*** Opening RECORDS TO USE ***

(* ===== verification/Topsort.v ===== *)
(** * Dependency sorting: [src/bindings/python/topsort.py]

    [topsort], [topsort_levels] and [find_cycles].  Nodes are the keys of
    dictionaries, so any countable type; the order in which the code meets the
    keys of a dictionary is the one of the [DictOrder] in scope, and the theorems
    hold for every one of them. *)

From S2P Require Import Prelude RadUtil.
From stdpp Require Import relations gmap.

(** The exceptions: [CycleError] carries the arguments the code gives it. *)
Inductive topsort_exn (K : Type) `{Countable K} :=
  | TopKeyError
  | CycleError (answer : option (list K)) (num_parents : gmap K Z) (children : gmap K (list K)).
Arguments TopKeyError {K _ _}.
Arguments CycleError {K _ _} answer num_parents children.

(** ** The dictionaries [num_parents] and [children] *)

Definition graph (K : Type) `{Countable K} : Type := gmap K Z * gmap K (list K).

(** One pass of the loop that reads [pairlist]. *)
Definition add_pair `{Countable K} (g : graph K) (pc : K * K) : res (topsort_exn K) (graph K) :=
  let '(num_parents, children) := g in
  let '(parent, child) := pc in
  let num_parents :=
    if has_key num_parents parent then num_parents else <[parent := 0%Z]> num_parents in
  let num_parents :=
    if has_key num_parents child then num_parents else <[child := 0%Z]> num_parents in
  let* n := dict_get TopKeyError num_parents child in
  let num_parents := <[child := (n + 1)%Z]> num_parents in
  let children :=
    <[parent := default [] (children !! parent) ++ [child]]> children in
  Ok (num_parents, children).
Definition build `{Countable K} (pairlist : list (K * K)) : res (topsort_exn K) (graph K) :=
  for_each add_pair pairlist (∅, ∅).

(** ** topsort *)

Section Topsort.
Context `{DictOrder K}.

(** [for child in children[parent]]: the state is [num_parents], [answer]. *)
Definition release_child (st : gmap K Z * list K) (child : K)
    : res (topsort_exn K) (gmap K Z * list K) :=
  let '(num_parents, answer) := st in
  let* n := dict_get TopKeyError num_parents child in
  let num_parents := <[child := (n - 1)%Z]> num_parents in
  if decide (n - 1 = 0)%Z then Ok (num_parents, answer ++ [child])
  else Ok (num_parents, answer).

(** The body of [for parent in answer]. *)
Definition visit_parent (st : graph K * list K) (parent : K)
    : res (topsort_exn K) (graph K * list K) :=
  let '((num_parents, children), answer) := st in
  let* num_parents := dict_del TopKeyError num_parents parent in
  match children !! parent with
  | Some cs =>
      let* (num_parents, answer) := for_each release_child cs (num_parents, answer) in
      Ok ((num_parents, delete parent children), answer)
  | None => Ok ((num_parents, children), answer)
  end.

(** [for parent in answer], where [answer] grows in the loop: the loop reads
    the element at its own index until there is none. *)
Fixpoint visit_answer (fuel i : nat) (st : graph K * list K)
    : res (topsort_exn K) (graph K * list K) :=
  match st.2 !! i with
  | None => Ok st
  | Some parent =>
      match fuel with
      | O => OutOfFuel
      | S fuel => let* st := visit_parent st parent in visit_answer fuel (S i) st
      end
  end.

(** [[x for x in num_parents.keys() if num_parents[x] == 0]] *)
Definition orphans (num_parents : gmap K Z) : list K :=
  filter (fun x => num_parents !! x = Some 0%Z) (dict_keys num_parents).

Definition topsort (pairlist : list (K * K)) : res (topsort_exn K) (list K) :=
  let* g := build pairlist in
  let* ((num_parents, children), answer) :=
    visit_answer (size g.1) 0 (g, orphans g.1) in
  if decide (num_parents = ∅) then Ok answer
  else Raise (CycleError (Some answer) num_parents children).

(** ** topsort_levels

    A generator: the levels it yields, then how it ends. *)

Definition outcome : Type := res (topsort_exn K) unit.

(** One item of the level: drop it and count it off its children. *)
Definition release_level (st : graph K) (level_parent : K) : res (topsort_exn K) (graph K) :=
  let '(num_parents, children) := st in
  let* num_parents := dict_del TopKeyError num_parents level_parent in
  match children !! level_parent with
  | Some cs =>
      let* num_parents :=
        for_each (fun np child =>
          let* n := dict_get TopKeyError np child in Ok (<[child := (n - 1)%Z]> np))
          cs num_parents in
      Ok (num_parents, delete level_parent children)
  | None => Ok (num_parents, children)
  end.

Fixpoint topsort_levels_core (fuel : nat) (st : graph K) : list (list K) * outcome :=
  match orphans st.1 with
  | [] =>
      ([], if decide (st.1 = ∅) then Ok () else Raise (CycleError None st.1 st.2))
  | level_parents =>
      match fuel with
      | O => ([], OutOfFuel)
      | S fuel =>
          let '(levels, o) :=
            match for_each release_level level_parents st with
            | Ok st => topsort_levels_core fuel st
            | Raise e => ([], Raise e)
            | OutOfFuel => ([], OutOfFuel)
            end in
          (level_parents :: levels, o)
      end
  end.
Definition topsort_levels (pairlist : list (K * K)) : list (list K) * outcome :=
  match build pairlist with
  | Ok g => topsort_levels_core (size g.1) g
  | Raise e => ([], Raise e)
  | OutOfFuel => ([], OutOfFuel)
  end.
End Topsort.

*** Closing RECORDS TO USE ***

=== WORK REQUIRED ===
Using the records above, output exactly the lines from the first through the line that contains "From stdpp Require Import relations gmap.", with both of those included.

=== SOLUTION ===
(* ===== verification/Topsort.v ===== *)
(** * Dependency sorting: [src/bindings/python/topsort.py]

    [topsort], [topsort_levels] and [find_cycles].  Nodes are the keys of
    dictionaries, so any countable type; the order in which the code meets the
    keys of a dictionary is the one of the [DictOrder] in scope, and the theorems
    hold for every one of them. *)

From S2P Require Import Prelude RadUtil.
From stdpp Require Import relations gmap.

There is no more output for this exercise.